**The problem:**
Collect all lines below with the string "Scope".

Dataset entries:
******
(** X2.  [generate_thumbnail] changes no file but the one at the thumbnail
    path, never removes a thumbnail that was there, and when it returns
    the thumbnail is in the store. *)
Theorem generate_thumbnail_touches_only_thumbnail (self : VideoService)
    (video_path thumbnail_path : string) (w : World) :
  (forall p, p <> thumbnail_path ->
     files (fs (fst (gen_thumbnail self video_path thumbnail_path w))) !! p =
     files (fs w) !! p) /\
  (is_Some (files (fs w) !! thumbnail_path) ->
   is_Some (files (fs (fst (gen_thumbnail self video_path thumbnail_path w)))
              !! thumbnail_path)) /\
  (snd (gen_thumbnail self video_path thumbnail_path w) = Return true ->
   is_Some (files (fs (fst (gen_thumbnail self video_path thumbnail_path w)))
              !! thumbnail_path)).
Proof.
  destruct (generate_thumbnail_files self video_path thumbnail_path w) as (A & B & C).
  split; [exact A|]. split; [exact B|].
  intros H. rewrite H in C. tauto.
Qed.
(** [PPF.fromFile(patchFile)].  [parseInt(..) / 10] is compared with the
    integer [version2]: for an integer [n], [n / 10 === version2] is
    [n = 10 * version2] and [n / 10 > 3] is [n > 30]. *)
Definition fromFile (patchFile : BinFile) : JS.result PPFPatch :=
  let patch := new_patch in
  let f := seek patchFile 3 in
  let '(s2, f) := readString_ascii f 2 in
  let '(b, f) := readU8 f in
  match parseInt s2, b with
  | Some n, Some b =>
      let version2 := b + 1 in
      if negb (n =? 10 * version2) || (30 <? n)
      then JS.Throw (JS.InvalidPatchFileError "Invalid PPF version")
      else
        let '(d, f) := readString_ascii f 50 in
        let patch := mkPatch version2 (imageType patch) (blockCheck patch)
                             (patchUndoData patch) (records patch)
                             (strip_trailing_spaces d) None None in
        let '(patch, f) :=
          if version patch =? 3 then
            let '(it, f) := readU8 f in
            let '(bc, f) := readU8 f in
            let '(ud, f) := readU8 f in
            (mkPatch (version patch) it
                     (if JS.truthy bc then BCtrue else blockCheck patch)
                     (if JS.truthy ud then true else patchUndoData patch)
                     (records patch) (description patch) None None,
             skip f 1)
          else if version patch =? 2 then
            let '(sz, f) := readU32 f in
            (mkPatch (version patch) (imageType patch) BCtrue (patchUndoData patch)
                     (records patch) (description patch) None (Some sz), f)
          else (patch, f) in
        let '(patch, f) :=
          if truthy_blockCheck (blockCheck patch) then
            let '(bytes, f) := readBytes f 1024 in
            (mkPatch (version patch) (imageType patch) (BCarray bytes)
                     (patchUndoData patch) (records patch) (description patch)
                     None (inputFileSize patch), f)
          else (patch, f) in
        let f := with_littleEndian f true in
        parse_records (Z.to_nat (fileSize f)) patch f
  | _, _ => JS.Throw (JS.InvalidPatchFileError "Invalid PPF version")
  end.

End PPF.

(** ** RUP (NINJA2): the second half of src/lib/formats/ups.ts *)

Module RUP.
Import BinFile.

(** [readVLV(file)]: a length byte, then that many little-endian bytes. *)
Definition readVLV (file : BinFile) : Z * BinFile :=
  let '(nBytes, f0) := readU8 file in
  fold_left
    (fun '(data, f) i =>
       let '(b, f') := readU8 f in
       (data + JS.shl (JS.num b) (i * 8), f'))
    (map Z.of_nat (seq 0 (Z.to_nat (JS.num nBytes))))
    (0, f0).

(** [getVLVLength(data)]: [while (data) { ret++; data >>= 8 }]. *)
Fixpoint getVLVLength_loop (fuel : nat) (ret data : Z) : option Z :=
  match fuel with
  | O => None
  | S fuel' =>
      if data =? 0 then Some ret
      else getVLVLength_loop fuel' (ret + 1) (JS.shr data 8)
  end.

Definition getVLVLength (fuel : nat) (data : Z) : option Z :=
  getVLVLength_loop fuel 1 data.

Fixpoint writeVLV_loop (fuel : nat) (file : BinFile) (data : Z) : option BinFile :=
  match fuel with
  | O => None
  | S fuel' =>
      if data =? 0 then Some file
      else writeVLV_loop fuel' (writeU8 file (JS.band data 0xff)) (JS.shr data 8)
  end.

Definition writeVLV (fuel : nat) (file : BinFile) (data : Z) : option BinFile :=
  match getVLVLength fuel data with
  | None => None
  | Some n => writeVLV_loop fuel (writeU8 file (n - 1)) data
  end.

End RUP.

(** ** APS (GBA): the first half of src/lib/formats/aps-gba.ts *)

Module APSGBA.
Import BinFile.

Definition APS_GBA_MAGIC : string := "APS1".
Definition APS_GBA_BLOCK_SIZE : Z := 0x010000.
Definition APS_GBA_RECORD_SIZE : Z := 4 + 2 + 2 + APS_GBA_BLOCK_SIZE.

Record APSGBARecord := mkRecord {
  offset : Z;
  sourceCrc16 : Z;
  targetCrc16 : Z;
  xorBytes : list Z
}.

Record APSGBAPatch := mkPatch {
  sourceSize : Z;
  targetSize : Z;
  apsRecords : list APSGBARecord
}.

Fixpoint read_records (fuel : nat) (patch : APSGBAPatch) (f : BinFile)
  : JS.result APSGBAPatch :=
  if isEOF f then JS.Ok patch
  else
    match fuel with
    | O => JS.Diverge
    | S fuel' =>
        let '(offset, f) := readU32 f in
        let '(sourceCrc16, f) := readU16 f in
        let '(targetCrc16, f) := readU16 f in
        let '(xorBytes, f) := readBytes f APS_GBA_BLOCK_SIZE in
        read_records fuel'
          (mkPatch (sourceSize patch) (targetSize patch)
                   (apsRecords patch ++ [mkRecord offset sourceCrc16 targetCrc16 xorBytes]))
          f
    end.

Definition fromFile (patchFile : BinFile) : BinFile * JS.result (option APSGBAPatch) :=
  let f := with_littleEndian (seek patchFile 0) true in
  let '(is_magic, f) := readString_is f APS_GBA_MAGIC in
  if negb is_magic
     || (fileSize f <? 12 + APS_GBA_RECORD_SIZE)
     || negb (Z.rem (fileSize f - 12) APS_GBA_RECORD_SIZE =? 0)
  then (f, JS.Ok None)
  else
    let '(sourceSize, f) := readU32 f in
    let '(targetSize, f) := readU32 f in
    (f, match read_records (Z.to_nat (fileSize f)) (mkPatch sourceSize targetSize []) f with
        | JS.Ok p => JS.Ok (Some p)
        | JS.Throw e => JS.Throw e
        | JS.Diverge => JS.Diverge
        end).

(** [validateSource(sourceFile, skipHeaderSize)]: the answer and the file,
    whose cursor the loop over the records moves. *)
Fixpoint validate_records (rs : list APSGBARecord) (sourceFile : BinFile)
  (skipHeaderSize : Z) : bool * BinFile :=
  match rs with
  | [] => (true, sourceFile)
  | record :: rest =>
      let sourceFile := seek sourceFile (offset record + skipHeaderSize) in
      if negb (hashCRC16 sourceFile (offset record + skipHeaderSize)
                         (Some APS_GBA_BLOCK_SIZE)
               =? sourceCrc16 record)
      then (false, sourceFile)
      else validate_records rest sourceFile skipHeaderSize
  end.

Definition validateSource (p : APSGBAPatch) (sourceFile : BinFile) (skipHeaderSize : Z)
  : bool * BinFile :=
  if negb (fileSize sourceFile =? sourceSize p) then (false, sourceFile)
  else validate_records (apsRecords p) sourceFile skipHeaderSize.

(** One record of [apply]: the block of 65536 bytes, then the check of its
    CRC16; the state is the output and the ROM, whose cursor moves. *)
Definition apply_record (st : BinFile * BinFile) (record : APSGBARecord)
  : JS.result (BinFile * BinFile) :=
  let '(tempFile, romFile) := st in
  let romFile := seek romFile (offset record) in
  let tempFile := seek tempFile (offset record) in
  let '(tempFile, romFile) :=
    fold_left
      (fun '(t, rom) j =>
         let '(sourceByte, rom') := readU8 rom in
         let xorByte := nth_error (xorBytes record) j in
         (writeU8 t (JS.bxor (JS.num sourceByte) (JS.num xorByte)), rom'))
      (seq 0 (Z.to_nat APS_GBA_BLOCK_SIZE)) (tempFile, romFile) in
  if negb (hashCRC16 tempFile (offset record) (Some APS_GBA_BLOCK_SIZE)
           =? targetCrc16 record)
  then JS.Throw (JS.Error "Target ROM checksum mismatch")
  else JS.Ok (tempFile, romFile).

(** [apply(romFile)]: the copy into the new buffer starts at the cursor of
    [romFile], where [validateSource] left it. *)
Definition apply (p : APSGBAPatch) (romFile : BinFile) : JS.result BinFile :=
  let '(valid, romFile) := validateSource p romFile 0 in
  if negb valid then JS.Throw (JS.Error "Source ROM checksum mismatch")
  else
    let* tempFile := of_size (targetSize p) in
    let* tempFile := copyTo romFile tempFile 0 (Some (fileSize romFile)) in
    let* (tempFile, _) := JS.for_of (apsRecords p) apply_record (tempFile, romFile) in
    JS.Ok tempFile.

(** [export(fileName)]; [writeString(APS_GBA_MAGIC)] uses the default
    encoding, which on the ASCII text of the magic yields its character
    codes. *)
Definition export (p : APSGBAPatch) (fileName : option string) : JS.result BinFile :=
  let patchFileSize := 12 + Z.of_nat (List.length (apsRecords p)) * APS_GBA_RECORD_SIZE in
  let* tempFile := of_size patchFileSize in
  let tempFile :=
    with_fileName tempFile
      (append (match fileName with Some n => n | None => "patch"%string end) ".aps") in
  let tempFile := with_littleEndian tempFile true in
  let* tempFile := writeString_ascii tempFile APS_GBA_MAGIC in
  let tempFile := writeU32 tempFile (sourceSize p) in
  let tempFile := writeU32 tempFile (targetSize p) in
  JS.for_of (apsRecords p)
            (fun tempFile r =>
               writeBytes
                 (writeU16 (writeU16 (writeU32 tempFile (offset r)) (sourceCrc16 r))
                           (targetCrc16 r))
                 (xorBytes r))
            tempFile.

End APSGBA.

(** ** PMSR: the second half of src/lib/formats/aps-gba.ts *)

Module PMSR.
Import BinFile.
(** * emcache: the client façade and the pipeline builder

    A shallow embedding of [src/emcache/client.py]: the argument checks,
    the routing and connection calls and the reply classification of
    [_Client], and the command builder and reply demultiplexer of
    [_Pipeline].

    Python [bytes] and [str] are both [string] here (a list of 8-bit
    characters); Python integers are [Z]; exceptions are an inductive
    type and every method is a computation in a state-and-error monad over
    the [World]: the client's fields, the pipeline objects and the trace of
    calls made to the cluster and to leased connections. *)

From Stdlib Require Import ZArith Ascii String List Bool Lia.
From stdpp Require Import base option list gmap strings pretty.

Local Open Scope Z_scope.
Local Open Scope string_scope.

Abbreviation bytes := string (only parsing).

(** ** Exceptions *)

(** [RuntimeError] and [ValueError] are Python's; the four command errors
    come from [client_errors].  The f-string messages that interpolate a
    reply keep the reply itself.  [CancelledError] is
    [asyncio.CancelledError], a [BaseException] that is no [Exception].
    [ExternalError] stands for whatever else the cluster, the pool, a
    connection or the timeout guard raise ([asyncio.TimeoutError],
    [OSError], ...): subclasses of [Exception]. *)
Inductive exn : Type :=
| RuntimeError (msg : string)
| ValueError (msg : string)
| TypeError
| IndexError
| AttributeError
| UnicodeDecodeError
| CommandError (response : option bytes)
| StorageCommandError (response : option bytes)
| NotStoredStorageCommandError
| NotFoundCommandError
| CancelledError
| ExternalError (name : string).

#[global] Instance exn_eq_dec : EqDecision exn.
Proof. solve_decision. Defined.

(** [isinstance(e, Exception)], what [except Exception] catches. *)
Definition is_Exception (e : exn) : bool :=
  match e with CancelledError => false | _ => true end.

(** The error every method raises on a closed client. *)
Definition ClientClosed : exn := RuntimeError "Emcache client is closed".

(** ** Constants *)

Definition MAX_ALLOWED_FLAG_VALUE : Z := 2 ^ 16.
Definition MAX_ALLOWED_CAS_VALUE : Z := 2 ^ 64.
Lemma extracted_names_pass_validation_witness :
  let extractor :=
    FieldExtractor.mkFieldExtractor ["ABC Motors Pvt. Ltd."%string] [] in
  let vlm_result :=
    FieldExtractor.mkVlmResult (Some "ABC Motors Pvt Ltd"%string) None
      Py.VNone Py.VNone in
  (Validator.min_confidence Validator.new <= 0.9)%Q /\
  Validator.validate_name Validator.new
    (Some (Pipeline.as_dict
             (FieldExtractor.extract_dealer_name extractor EmptyString
                vlm_result))) =
    Py.Ok (value (FieldExtractor.extract_dealer_name extractor EmptyString
                    vlm_result),
           Py.VFloat (confidence
                        (FieldExtractor.extract_dealer_name extractor
                           EmptyString vlm_result)),
           Some (explanation
                   (FieldExtractor.extract_dealer_name extractor EmptyString
                      vlm_result))).
Proof.
  intros extractor vlm_result.
  assert (Hmin : (Validator.min_confidence Validator.new <= 0.9)%Q)
    by (unfold Qle; simpl; lia).
  split; [exact Hmin|].
  exact (proj1 (extracted_names_pass_validation Validator.new extractor
                  EmptyString vlm_result Hmin)).
Defined.

(** X4. A cost extracted from the text survives validation unchanged: the
    extractor's band 300000..1500000 lies inside the validator's band
    200000..2000000, so the validated entries are the value, confidence
    and explanation of the extractor's result (and a missing cost stays
    [None] at 0.0). *)
Theorem text_cost_survives_validation
    (validator : Validator.t) (extractor : FieldExtractor.t)
    (ocr_text : string) (vlm_result : FieldExtractor.VlmResult)
    (Hvlm : FieldExtractor.vlm_asset_cost vlm_result = Py.VNone) :
  exists r,
    FieldExtractor.extract_asset_cost extractor ocr_text vlm_result
      = Py.Ok r /\
    Validator.validate_cost validator (Some (Pipeline.as_dict r)) =
      Py.Ok (value r, Py.VFloat (confidence r), Some (explanation r)).
Proof.
  unfold FieldExtractor.extract_asset_cost. rewrite Hvlm.
  cbn [FieldExtractor.is_none negb]. eexists. split; [reflexivity|].
  destruct (cost_from_text_spec ocr_text) as [[_ ->]|(v & p & Hin & _ & ->)];
    [reflexivity|].
  apply cost_candidates_spec in Hin. destruct Hin as (_ & m & _ & _ & Hr).
  apply in_cost_range_bounds in Hr. destruct Hr as [Hlo Hhi].
  unfold Validator.validate_cost, Pipeline.as_dict.
  cbn [get_default Validator.fd_value Validator.fd_confidence
       Validator.fd_explanation get value confidence explanation].
  assert (Ht : Py.truthy (Py.VFloat v) = true).
  { cbn [Py.truthy]. apply negb_true_iff.
    destruct (Py.Qeqb v 0) eqn:E; [|reflexivity].
    apply Qeq_bool_iff in E. rewrite E in Hlo. exfalso.
    revert Hlo. apply Qlt_not_le. reflexivity. }
  assert (Hb : Validator._validate_cost_range (Py.VFloat v) = true).
  { unfold Validator._validate_cost_range.
    cbn [Py.py_float Py.bind Py.try_except].
    apply andb_true_iff. rewrite !Qleb_le. split.
    - apply Qle_trans with 300000%Q; [unfold Qle; simpl; lia | exact Hlo].
    - apply Qle_trans with 1500000%Q; [exact Hhi | unfold Qle; simpl; lia]. }
  rewrite Ht, Hb. reflexivity.
Qed.
(** Negating the position leaves the result unchanged when, at every
    sample, [pos] and [-pos] fall on the same side of the mask. *)
Lemma calc_B_neg_pos (dist pos : value F) (B_rem mag_radius mag_thick : F) :
  compatible dist pos ->
  (forall k d p, item dist k = Some d -> item pos k = Some p ->
                 fgtb (fopp p) d = fgtb p d) ->
  calc_B dist (neg pos) B_rem mag_radius mag_thick "cyl"
  = calc_B dist pos B_rem mag_radius mag_thick "cyl".
Proof.
  intros Hc Hside.
  assert (Hc' : compatible dist (neg pos))
    by (destruct dist, pos; simpl in *; auto).
  rewrite (calc_B_cyl _ _ B_rem mag_radius mag_thick Hc).
  rewrite (calc_B_cyl _ _ B_rem mag_radius mag_thick Hc').
  assert (Hov : raises_overflow dist (neg pos) mag_radius mag_thick
                = raises_overflow dist pos mag_radius mag_thick).
  { unfold raises_overflow. destruct dist, pos; simpl; try reflexivity.
    now rewrite py_squares_overflow_opp. }
  rewrite Hov. destruct (raises_overflow dist pos mag_radius mag_thick);
    [reflexivity|].
  f_equal. unfold flux.
  destruct dist as [d|d|a], pos as [p|p|b]; simpl in *.
  1,2,4,5: rewrite (Hside 0%nat d p eq_refl eq_refl); now rewrite raw_B_opp.
  1,2: do 2 f_equal; unfold map_array; simpl; f_equal; rewrite map_map;
       apply map_ext_nth; intros k p Hp; apply flux_point_opp;
       now apply (Hside k d p).
  1,2: do 2 f_equal; unfold map_array; simpl; f_equal;
       apply map_ext_nth; intros k d Hd; apply flux_point_opp;
       now apply (Hside k d p).
  do 3 f_equal. apply zip_with_map_r_ext. intros k d p Hd Hp.
  apply flux_point_opp. now apply (Hside k d p).
Qed.

End EvaluatorFacts.

(* ================================================================== *)
(** ** Grids *)

Section GridFacts.

Context {F : Type} `{ArithLaws F}.

Lemma nth_error_concat_repeat {A : Type} (l : list A) (n i j : nat) :
  (i < n)%nat -> (j < length l)%nat ->
  nth_error (concat (repeat l n)) (i * length l + j) = nth_error l j.
Proof.
  revert i. induction n as [|n IH]; intros i Hi Hj; [lia|].
  simpl. destruct i as [|i].
  - simpl. now rewrite nth_error_app1.
  - rewrite nth_error_app2 by (simpl; lia).
    replace (S i * length l + j - length l)%nat with (i * length l + j)%nat
      by (simpl; lia).
    apply IH; lia.
Qed.

Lemma nth_error_flat_map_repeat {A : Type} (l : list A) (m i j : nat) :
  (j < m)%nat ->
  nth_error (flat_map (fun v => repeat v m) l) (i * m + j) = nth_error l i.
Proof.
  intros Hj. revert i. induction l as [|a l IH]; intros i.
  - simpl. now destruct (i * m + j)%nat, i.
  - simpl. destruct i as [|i].
    + simpl. rewrite nth_error_app1 by (rewrite repeat_length; lia).
      now apply nth_error_repeat.
    + rewrite nth_error_app2 by (rewrite repeat_length; simpl; lia).
      rewrite repeat_length.
      replace (S i * m + j - m)%nat with (i * m + j)%nat by (simpl; lia).
      apply IH.
Qed.

(** [meshgrid(x, y)[0][i, j] = x[j]] *)
Lemma item2_meshgrid_fst (x y : ndarray F) (i j : nat) :
  (i < length (data y))%nat ->
  item2 (fst (meshgrid x y)) i j = nth_error (data x) j.
Proof.
  intros Hi. unfold item2, meshgrid. simpl.
  apply Nat.ltb_lt in Hi. rewrite Hi. simpl.
  destruct (j <? length (data x))%nat eqn:Hj.
  - apply Nat.ltb_lt in Hi, Hj. now apply nth_error_concat_repeat.
  - apply Nat.ltb_ge in Hj. symmetry. now apply nth_error_None.
Qed.

(** [meshgrid(x, y)[1][i, j] = y[i]] *)
Lemma item2_meshgrid_snd (x y : ndarray F) (i j : nat) :
  (j < length (data x))%nat ->
  item2 (snd (meshgrid x y)) i j = nth_error (data y) i.
Proof.
  intros Hj. unfold item2, meshgrid. simpl.
  destruct (i <? length (data y))%nat eqn:Hi; simpl.
  - apply Nat.ltb_lt in Hj. rewrite Hj.
    apply Nat.ltb_lt in Hj. now apply nth_error_flat_map_repeat.
  - apply Nat.ltb_ge in Hi. symmetry. now apply nth_error_None.
Qed.

Lemma item2_item (a : ndarray F) (i j : nat) (x : F) :
  item2 a i j = Some x ->
  exists n m, shape a = [n; m] /\ (i < n)%nat /\ (j < m)%nat
              /\ item (NdArray a) (i * m + j) = Some x.
Proof.
  unfold item2. destruct (shape a) as [|n [|m [|]]]; try discriminate.
  destruct (i <? n)%nat eqn:Hi; try discriminate.
  destruct (j <? m)%nat eqn:Hj; try discriminate.
  simpl. intros Hx. exists n, m.
  apply Nat.ltb_lt in Hi, Hj. auto.
Qed.

(** Element [(i, j)] of the evaluation over two grids of one shape is the
    scalar evaluation at the elements [(i, j)] of the grids. *)
Lemma calc_B_item2 (D P : ndarray F) (B_rem mag_radius mag_thick : F)
    (i j : nat) (d p : F) (np_d np_p : bool) :
  shape D = shape P ->
  item2 D i j = Some d -> item2 P i j = Some p ->
  raises_overflow (scalar np_d d) (scalar np_p p) mag_radius mag_thick
  = false ->
  exists Bv v x,
    calc_B (NdArray D) (NdArray P) B_rem mag_radius mag_thick "cyl"
    = Return (Val (NdArray Bv))
    /\ calc_B (scalar np_d d) (scalar np_p p) B_rem mag_radius mag_thick "cyl"
       = Return v
    /\ shape Bv = shape D
    /\ item2 Bv i j = Some x
    /\ float_of v = Some x.
Proof.
  intros Hsh HD HP Hov.
  assert (Hr : sq_overflows (to_m mag_radius) = false).
  { unfold raises_overflow in Hov. now apply orb_false_elim in Hov. }
  rewrite (calc_B_cyl (NdArray D) (NdArray P) B_rem mag_radius mag_thick Hsh).
  rewrite (calc_B_cyl (scalar np_d d) (scalar np_p p) B_rem mag_radius
             mag_thick) by (now destruct np_d, np_p).
  rewrite Hov. unfold raises_overflow at 1. rewrite Hr. simpl.
  do 3 eexists. split; [reflexivity|]. split; [reflexivity|].
  split; [reflexivity|].
  destruct (item2_item _ _ _ HD) as (n & m & HsD & Hi & Hj & HdD).
  destruct (item2_item _ _ _ HP) as (n' & m' & HsP & _ & _ & HdP).
  assert (m' = m) by congruence. subst m'.
  simpl in HdD, HdP.
  split.
  - unfold item2. simpl. rewrite HsD.
    apply Nat.ltb_lt in Hi, Hj. rewrite Hi, Hj. simpl.
    apply (nth_error_zip_with _ _ _ _ HdD HdP).
  - unfold flux_point. destruct np_d, np_p; simpl;
      destruct (fgtb p d); reflexivity.
Qed.

End GridFacts.

(* ================================================================== *)
(** ** The sampling axis *)

Section LinspaceFacts.

Context {F : Type} `{Arith F}.











End LinspaceFacts.

Section DriverFacts.

Context {F : Type} `{ArithLaws F}.



End DriverFacts.

(* ================================================================== *)
(** ** Facts of binary64 arithmetic *)

Module Binary64Facts.

Import Binary64.

Lemma SFcompare_antisym (x y : float) :
  SFcompare y x = option_map CompOpp (SFcompare x y).
Proof.
  destruct x as [sx|sx| |sx mx ex], y as [sy|sy| |sy my ey]; simpl;
    try reflexivity;
    try (destruct sx; reflexivity);
    try (destruct sy; reflexivity);
    try (destruct sx, sy; reflexivity).
  destruct sx, sy; simpl; try reflexivity.
  all: rewrite (Z.compare_antisym ex ey);
       destruct (ex ?= ey)%Z; simpl; try reflexivity.
  all: replace (Pos.compare_cont Eq my mx)
         with (CompOpp (Pos.compare_cont Eq mx my))
         by apply (Pos.compare_cont_antisym mx my Eq);
       destruct (Pos.compare_cont Eq mx my); reflexivity.
Qed.

Lemma gtb_of_leb (x y : float) : SFleb x y = true -> b64_gtb x y = false.
Proof.
  unfold SFleb, b64_gtb, SFltb. rewrite (SFcompare_antisym x y).
  destruct (SFcompare x y) as [[]|]; simpl; congruence.
Qed.

Lemma gtb_of_eqb (x y : float) : SFeqb x y = true -> b64_gtb x y = false.
Proof.
  unfold SFeqb, b64_gtb, SFltb. rewrite (SFcompare_antisym x y).
  destruct (SFcompare x y) as [[]|]; simpl; congruence.
Qed.

(** Rounding works on the magnitude: the sign passes through. *)
Lemma binary_round_aux_opp (s : bool) (m e : Z) (l : location) :
  SFopp (binary_round_aux prec emax s m e l)
  = binary_round_aux prec emax (negb s) m e l.
Proof.
  unfold binary_round_aux.
  destruct (shr_fexp prec emax m e l) as [mrs e'].
  destruct (shr_fexp prec emax _ e' loc_Exact) as [mrs' e''].
  destruct (shr_m mrs'); simpl; try reflexivity.
  destruct (Z.leb _ _); reflexivity.
Qed.

Lemma SFdiv_opp_l (x y : float) :
  SFdiv prec emax (SFopp x) y = SFopp (SFdiv prec emax x y).
Proof.
  destruct x as [sx|sx| |sx mx ex], y as [sy|sy| |sy my ey]; simpl;
    try reflexivity;
    try (now rewrite Bool.negb_xorb_l).
  destruct (SFdiv_core_binary prec emax (Z.pos mx) ex (Z.pos my) ey)
    as [[mz ez] lz].
  now rewrite binary_round_aux_opp, Bool.negb_xorb_l.
Qed.

Lemma SFadd_opp_r (x y : float) :
  SFadd prec emax x (SFopp y) = SFsub prec emax x y.
Proof.
  destruct x as [sx|sx| |sx mx ex], y as [sy|sy| |sy my ey]; simpl;
    try reflexivity;
    destruct sx, sy; reflexivity.
Qed.

Lemma SFsub_opp_r (x y : float) :
  SFsub prec emax x (SFopp y) = SFadd prec emax x y.
Proof.
  destruct x as [sx|sx| |sx mx ex], y as [sy|sy| |sy my ey]; simpl;
    try reflexivity;
    destruct sx, sy; reflexivity.
Qed.

Lemma SFadd_comm (x y : float) : SFadd prec emax x y = SFadd prec emax y x.
Proof.
  destruct x as [sx|sx| |sx mx ex], y as [sy|sy| |sy my ey]; simpl;
    try reflexivity;
    try (destruct sx, sy; reflexivity).
  now rewrite (Z.min_comm ex ey), Z.add_comm.
Qed.






#[export] Instance laws : @ArithLaws float arith.
Proof.
  split.
  - reflexivity.
  - reflexivity.
  - reflexivity.
  - exact gtb_of_leb.
  - exact gtb_of_eqb.
  - exact SFdiv_opp_l.
  - exact SFadd_opp_r.
  - exact SFsub_opp_r.
  - exact SFadd_comm.
Qed.

End Binary64Facts.

(* ================================================================== *)
(** ** The evaluator in binary64 *)

Import Binary64 Binary64Facts.
(** * multi_thread.c : the pthread-lib pool manager, embedded in Rocq

    The C file keeps its state in process-wide variables ([thread_pool],
    [pool_size], [status_array], [sizeof_status_array], [thread_stop]) and
    talks to the C library (malloc, free, memset, printf, exit), to the
    pthread library and to the clock.  The embedding threads a [world]
    (the globals, the heap objects they point to, the thread-id supply and
    the trace of observable events) through an outcome monad with three
    results: normal return, [exit(code)], and undefined behaviour (an
    access outside an object).

    What the operating system answers on one API call (does malloc
    succeed, what is in the fresh memory, which status does a pthread call
    return, what does the clock say) is an [env], an input of every
    function.

    Conventions: [int], [long], [pthread_t] and [time_t] values are [Z];
    the one place where the source can leave the [int] range
    ([wait_secs *= 1000000]) wraps explicitly; a pointer is [option block]
    with [None] for NULL; sizes are counted in array elements (LP64, so
    the byte counts handed to malloc and memset do not wrap for a
    non-negative element count). *)

From stdpp Require Import base gmap list strings.
From Stdlib Require Import ZArith Lia.

Open Scope Z_scope.

(** ** Data *)

Abbreviation pthread_t := Z (only parsing).
Abbreviation block := positive (only parsing).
******
**Exercise response:**
Local Open Scope Z_scope.
Local Open Scope string_scope.
Open Scope Z_scope.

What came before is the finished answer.